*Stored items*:
--- START ---
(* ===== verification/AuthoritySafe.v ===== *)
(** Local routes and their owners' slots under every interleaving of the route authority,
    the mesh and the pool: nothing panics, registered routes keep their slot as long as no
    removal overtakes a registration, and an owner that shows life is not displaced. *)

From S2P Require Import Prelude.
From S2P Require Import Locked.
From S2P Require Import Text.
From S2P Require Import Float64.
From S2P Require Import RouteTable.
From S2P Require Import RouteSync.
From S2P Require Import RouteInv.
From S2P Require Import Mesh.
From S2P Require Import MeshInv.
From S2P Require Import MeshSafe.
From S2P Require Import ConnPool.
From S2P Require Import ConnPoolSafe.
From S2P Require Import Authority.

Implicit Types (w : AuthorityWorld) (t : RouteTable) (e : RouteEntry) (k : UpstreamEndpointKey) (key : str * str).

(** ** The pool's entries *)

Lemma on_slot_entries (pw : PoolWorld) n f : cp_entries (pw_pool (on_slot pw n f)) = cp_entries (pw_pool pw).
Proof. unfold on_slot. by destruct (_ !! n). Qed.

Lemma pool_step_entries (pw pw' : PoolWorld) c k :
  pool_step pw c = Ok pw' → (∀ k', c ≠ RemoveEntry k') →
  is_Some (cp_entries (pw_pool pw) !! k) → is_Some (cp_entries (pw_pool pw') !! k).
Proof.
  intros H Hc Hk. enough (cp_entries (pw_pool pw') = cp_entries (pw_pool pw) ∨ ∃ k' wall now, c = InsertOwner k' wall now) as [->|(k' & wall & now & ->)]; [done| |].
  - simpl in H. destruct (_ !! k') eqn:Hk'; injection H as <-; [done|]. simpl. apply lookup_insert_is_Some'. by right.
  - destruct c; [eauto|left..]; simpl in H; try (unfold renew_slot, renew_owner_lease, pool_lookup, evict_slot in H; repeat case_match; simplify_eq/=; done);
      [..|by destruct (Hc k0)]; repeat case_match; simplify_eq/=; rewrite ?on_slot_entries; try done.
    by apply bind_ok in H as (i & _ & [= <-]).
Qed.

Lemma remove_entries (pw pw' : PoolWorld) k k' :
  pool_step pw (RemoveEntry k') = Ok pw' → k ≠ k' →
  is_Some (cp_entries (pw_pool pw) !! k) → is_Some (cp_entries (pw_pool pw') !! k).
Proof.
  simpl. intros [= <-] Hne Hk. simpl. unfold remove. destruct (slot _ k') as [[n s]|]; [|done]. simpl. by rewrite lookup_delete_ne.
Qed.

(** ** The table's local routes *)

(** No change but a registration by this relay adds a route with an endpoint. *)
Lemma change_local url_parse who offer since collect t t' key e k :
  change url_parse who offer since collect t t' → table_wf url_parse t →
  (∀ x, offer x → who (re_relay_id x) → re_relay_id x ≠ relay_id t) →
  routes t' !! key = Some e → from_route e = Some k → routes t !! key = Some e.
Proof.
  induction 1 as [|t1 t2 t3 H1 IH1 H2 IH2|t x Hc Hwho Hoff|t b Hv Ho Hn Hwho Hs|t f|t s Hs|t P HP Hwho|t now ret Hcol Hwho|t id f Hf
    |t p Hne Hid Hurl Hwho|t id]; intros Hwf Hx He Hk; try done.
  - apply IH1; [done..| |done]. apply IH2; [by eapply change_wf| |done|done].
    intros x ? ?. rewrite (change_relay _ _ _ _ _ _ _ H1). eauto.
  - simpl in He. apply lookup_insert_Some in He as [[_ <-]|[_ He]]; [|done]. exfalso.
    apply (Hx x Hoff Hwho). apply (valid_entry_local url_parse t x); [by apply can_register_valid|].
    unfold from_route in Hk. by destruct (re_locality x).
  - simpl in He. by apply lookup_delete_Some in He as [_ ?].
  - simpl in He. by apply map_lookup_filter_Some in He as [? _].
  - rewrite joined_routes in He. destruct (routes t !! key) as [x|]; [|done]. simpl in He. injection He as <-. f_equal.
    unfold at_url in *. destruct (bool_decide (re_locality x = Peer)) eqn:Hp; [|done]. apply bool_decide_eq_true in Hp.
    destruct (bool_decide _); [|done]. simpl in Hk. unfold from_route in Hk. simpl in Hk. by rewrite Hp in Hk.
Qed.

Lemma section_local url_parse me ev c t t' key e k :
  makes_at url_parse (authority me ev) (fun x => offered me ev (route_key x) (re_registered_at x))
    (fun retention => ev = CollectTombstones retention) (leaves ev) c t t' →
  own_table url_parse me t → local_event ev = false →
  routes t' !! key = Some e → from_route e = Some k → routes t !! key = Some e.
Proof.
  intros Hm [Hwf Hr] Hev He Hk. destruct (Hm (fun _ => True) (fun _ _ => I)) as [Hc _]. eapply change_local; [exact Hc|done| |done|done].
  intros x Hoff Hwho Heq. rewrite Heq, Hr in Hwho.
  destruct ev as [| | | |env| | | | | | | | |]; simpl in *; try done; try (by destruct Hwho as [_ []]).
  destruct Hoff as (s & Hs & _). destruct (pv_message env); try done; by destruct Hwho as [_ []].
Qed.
--- END ---
--- START ---
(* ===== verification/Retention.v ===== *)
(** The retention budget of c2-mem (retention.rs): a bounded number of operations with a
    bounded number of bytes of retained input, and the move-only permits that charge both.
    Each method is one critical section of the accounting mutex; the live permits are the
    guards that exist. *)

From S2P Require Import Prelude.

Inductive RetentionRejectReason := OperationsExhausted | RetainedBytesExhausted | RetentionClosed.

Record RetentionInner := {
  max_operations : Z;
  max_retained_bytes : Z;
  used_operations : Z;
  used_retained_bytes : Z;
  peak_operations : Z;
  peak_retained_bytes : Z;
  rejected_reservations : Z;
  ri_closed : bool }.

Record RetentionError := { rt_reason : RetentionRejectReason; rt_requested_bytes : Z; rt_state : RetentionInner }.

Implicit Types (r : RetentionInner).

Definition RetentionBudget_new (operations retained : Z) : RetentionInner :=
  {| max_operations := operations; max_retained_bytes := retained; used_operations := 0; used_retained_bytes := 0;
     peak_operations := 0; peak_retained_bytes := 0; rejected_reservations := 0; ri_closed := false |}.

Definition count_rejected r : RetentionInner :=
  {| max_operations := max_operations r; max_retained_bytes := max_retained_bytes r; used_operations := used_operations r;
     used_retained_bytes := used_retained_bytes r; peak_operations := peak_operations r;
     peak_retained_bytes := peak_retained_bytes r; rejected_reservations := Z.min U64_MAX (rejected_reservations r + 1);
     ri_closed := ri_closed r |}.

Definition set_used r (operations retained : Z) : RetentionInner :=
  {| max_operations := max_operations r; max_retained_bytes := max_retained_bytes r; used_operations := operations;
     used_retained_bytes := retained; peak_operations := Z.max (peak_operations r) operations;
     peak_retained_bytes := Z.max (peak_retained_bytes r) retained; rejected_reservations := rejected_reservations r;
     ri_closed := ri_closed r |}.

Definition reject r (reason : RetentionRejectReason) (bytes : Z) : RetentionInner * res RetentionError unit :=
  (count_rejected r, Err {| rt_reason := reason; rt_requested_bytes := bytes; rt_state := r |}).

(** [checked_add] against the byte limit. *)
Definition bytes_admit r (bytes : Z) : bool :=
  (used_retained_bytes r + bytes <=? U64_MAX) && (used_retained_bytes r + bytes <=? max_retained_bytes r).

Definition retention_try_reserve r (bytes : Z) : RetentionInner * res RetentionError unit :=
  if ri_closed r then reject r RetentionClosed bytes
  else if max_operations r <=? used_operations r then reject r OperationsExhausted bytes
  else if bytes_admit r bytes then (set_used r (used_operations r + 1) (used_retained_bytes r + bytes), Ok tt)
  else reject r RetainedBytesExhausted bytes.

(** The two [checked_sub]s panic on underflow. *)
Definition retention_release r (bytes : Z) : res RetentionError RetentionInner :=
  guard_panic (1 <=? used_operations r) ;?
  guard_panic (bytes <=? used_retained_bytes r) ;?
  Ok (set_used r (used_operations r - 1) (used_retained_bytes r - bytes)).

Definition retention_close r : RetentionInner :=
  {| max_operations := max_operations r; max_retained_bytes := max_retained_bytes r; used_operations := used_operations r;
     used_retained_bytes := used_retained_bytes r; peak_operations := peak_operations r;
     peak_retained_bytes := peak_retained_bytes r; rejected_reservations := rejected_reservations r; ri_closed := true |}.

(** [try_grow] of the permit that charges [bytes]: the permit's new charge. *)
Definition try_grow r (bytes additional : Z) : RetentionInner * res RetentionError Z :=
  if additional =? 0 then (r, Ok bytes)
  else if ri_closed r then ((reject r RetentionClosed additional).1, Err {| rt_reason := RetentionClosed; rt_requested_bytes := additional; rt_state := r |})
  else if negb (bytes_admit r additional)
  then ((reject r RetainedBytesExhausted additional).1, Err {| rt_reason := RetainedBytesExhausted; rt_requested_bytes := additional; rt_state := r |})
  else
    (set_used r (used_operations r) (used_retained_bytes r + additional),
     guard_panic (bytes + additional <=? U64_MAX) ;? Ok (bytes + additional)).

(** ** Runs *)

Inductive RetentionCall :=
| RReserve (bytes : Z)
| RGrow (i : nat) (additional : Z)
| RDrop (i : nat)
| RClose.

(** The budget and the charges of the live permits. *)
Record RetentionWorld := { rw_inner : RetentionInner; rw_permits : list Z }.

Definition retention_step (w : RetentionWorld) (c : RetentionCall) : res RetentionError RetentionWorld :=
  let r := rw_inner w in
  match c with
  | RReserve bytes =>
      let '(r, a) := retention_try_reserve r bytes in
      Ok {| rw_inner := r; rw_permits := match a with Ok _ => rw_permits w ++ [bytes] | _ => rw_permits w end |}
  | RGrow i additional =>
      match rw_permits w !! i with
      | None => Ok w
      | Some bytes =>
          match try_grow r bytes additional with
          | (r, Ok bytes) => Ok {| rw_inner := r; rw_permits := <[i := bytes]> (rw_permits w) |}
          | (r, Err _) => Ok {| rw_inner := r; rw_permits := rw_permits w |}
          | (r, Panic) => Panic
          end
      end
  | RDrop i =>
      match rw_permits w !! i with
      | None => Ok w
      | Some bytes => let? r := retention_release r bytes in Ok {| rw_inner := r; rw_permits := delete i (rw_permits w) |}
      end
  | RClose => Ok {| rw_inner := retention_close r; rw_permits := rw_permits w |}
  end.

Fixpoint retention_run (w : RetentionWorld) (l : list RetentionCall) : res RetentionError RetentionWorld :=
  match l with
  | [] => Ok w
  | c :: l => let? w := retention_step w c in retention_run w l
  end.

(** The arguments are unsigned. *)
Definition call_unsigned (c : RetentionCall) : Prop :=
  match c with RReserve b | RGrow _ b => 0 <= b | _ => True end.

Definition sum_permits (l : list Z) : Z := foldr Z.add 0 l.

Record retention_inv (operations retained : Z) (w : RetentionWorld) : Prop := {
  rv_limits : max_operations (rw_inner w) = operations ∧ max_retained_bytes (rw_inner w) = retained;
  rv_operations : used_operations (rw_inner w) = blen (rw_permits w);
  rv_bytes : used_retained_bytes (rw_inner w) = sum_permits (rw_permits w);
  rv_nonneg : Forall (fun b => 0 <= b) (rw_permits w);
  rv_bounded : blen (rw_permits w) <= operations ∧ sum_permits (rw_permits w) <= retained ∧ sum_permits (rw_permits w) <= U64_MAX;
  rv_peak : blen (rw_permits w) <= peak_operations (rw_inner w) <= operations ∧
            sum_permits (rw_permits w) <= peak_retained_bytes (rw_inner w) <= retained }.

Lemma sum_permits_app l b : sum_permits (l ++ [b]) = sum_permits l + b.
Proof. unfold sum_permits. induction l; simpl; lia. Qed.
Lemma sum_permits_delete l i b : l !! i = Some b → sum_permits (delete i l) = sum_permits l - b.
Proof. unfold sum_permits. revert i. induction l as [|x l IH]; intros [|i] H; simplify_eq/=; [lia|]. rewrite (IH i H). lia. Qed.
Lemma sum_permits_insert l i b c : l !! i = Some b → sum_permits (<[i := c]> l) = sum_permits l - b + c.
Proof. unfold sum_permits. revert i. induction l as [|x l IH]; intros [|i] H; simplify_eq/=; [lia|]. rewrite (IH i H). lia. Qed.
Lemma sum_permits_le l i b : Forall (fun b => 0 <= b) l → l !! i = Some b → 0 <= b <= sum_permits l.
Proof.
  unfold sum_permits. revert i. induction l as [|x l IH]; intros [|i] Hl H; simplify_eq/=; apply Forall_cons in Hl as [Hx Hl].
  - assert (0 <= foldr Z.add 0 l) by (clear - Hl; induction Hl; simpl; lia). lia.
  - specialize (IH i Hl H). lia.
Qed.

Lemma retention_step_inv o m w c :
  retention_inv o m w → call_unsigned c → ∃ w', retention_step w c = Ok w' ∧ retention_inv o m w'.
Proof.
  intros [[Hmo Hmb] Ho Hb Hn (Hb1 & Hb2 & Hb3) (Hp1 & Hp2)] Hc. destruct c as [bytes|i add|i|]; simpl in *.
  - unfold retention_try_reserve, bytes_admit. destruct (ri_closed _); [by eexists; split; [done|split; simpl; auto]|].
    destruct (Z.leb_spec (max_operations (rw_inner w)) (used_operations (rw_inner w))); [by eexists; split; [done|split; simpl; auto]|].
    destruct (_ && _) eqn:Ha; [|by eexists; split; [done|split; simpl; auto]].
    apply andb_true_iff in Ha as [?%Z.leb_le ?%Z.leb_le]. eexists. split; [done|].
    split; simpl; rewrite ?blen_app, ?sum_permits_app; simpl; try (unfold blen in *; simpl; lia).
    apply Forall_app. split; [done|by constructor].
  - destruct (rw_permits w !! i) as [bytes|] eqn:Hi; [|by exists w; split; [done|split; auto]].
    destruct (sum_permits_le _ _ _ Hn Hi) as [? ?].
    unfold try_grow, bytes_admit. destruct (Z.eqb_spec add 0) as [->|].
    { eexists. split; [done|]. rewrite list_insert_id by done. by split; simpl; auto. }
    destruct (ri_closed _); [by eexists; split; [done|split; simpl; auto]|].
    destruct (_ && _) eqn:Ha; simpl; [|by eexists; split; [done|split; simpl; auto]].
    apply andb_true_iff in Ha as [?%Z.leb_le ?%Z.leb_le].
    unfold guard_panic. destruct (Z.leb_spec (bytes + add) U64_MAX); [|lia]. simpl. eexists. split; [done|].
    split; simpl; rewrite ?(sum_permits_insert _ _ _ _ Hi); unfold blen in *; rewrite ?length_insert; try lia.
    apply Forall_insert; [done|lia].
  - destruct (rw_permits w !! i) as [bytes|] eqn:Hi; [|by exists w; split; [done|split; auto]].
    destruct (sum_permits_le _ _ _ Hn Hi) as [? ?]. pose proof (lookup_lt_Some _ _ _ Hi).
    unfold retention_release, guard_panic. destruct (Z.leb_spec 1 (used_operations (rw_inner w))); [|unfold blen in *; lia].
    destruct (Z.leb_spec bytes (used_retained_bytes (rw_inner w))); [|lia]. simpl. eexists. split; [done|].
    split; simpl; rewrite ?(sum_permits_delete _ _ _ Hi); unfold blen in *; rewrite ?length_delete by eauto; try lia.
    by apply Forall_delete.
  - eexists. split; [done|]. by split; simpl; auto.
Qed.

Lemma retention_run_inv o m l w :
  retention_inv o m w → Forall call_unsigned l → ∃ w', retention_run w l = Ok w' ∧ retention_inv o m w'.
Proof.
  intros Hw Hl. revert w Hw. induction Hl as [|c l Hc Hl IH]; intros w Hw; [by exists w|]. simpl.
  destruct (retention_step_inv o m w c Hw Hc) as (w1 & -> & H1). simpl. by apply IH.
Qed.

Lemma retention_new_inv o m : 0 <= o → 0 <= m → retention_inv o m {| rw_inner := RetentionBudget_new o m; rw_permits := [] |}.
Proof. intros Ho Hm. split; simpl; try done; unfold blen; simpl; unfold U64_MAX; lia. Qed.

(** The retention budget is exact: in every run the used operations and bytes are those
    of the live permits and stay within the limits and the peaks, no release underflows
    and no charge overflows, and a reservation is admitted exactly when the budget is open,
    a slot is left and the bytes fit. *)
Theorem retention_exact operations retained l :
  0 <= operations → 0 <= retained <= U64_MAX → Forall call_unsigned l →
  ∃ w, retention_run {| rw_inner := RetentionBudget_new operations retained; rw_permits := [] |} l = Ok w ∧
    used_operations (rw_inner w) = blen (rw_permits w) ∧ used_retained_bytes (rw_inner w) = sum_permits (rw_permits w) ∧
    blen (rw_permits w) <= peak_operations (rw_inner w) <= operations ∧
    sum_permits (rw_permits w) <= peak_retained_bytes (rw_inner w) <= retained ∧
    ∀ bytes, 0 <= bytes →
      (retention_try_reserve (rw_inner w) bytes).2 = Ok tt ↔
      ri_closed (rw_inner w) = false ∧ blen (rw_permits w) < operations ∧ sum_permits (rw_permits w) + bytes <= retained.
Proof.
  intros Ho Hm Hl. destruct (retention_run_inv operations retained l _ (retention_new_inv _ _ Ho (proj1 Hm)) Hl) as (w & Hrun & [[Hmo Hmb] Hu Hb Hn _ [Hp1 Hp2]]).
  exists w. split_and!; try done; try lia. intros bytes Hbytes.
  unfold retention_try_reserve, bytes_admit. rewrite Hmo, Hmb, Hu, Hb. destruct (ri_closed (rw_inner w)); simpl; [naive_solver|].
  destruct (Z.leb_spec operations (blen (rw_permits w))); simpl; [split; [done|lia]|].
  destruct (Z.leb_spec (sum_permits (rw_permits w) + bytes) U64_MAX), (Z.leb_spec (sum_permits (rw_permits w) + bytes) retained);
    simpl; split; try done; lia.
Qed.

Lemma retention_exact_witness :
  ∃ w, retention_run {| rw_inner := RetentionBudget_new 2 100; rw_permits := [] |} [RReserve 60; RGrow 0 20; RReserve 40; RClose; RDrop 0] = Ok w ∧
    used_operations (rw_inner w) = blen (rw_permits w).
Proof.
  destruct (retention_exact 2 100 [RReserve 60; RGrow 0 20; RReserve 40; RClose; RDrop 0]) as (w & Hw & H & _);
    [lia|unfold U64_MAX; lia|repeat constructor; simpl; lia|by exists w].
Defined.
--- END ---
*TASK INSTRUCTIONS*:
From the records above, print only the lines between the one holding "(* ===== verification/AuthoritySafe.v" and the one holding "From S2P Require Import Text.", inclusive, exactly as they stand.

*SOLUTION FOR THIS PROBLEM*:
(* ===== verification/AuthoritySafe.v ===== *)
(** Local routes and their owners' slots under every interleaving of the route authority,
    the mesh and the pool: nothing panics, registered routes keep their slot as long as no
    removal overtakes a registration, and an owner that shows life is not displaced. *)

From S2P Require Import Prelude.
From S2P Require Import Locked.
From S2P Require Import Text.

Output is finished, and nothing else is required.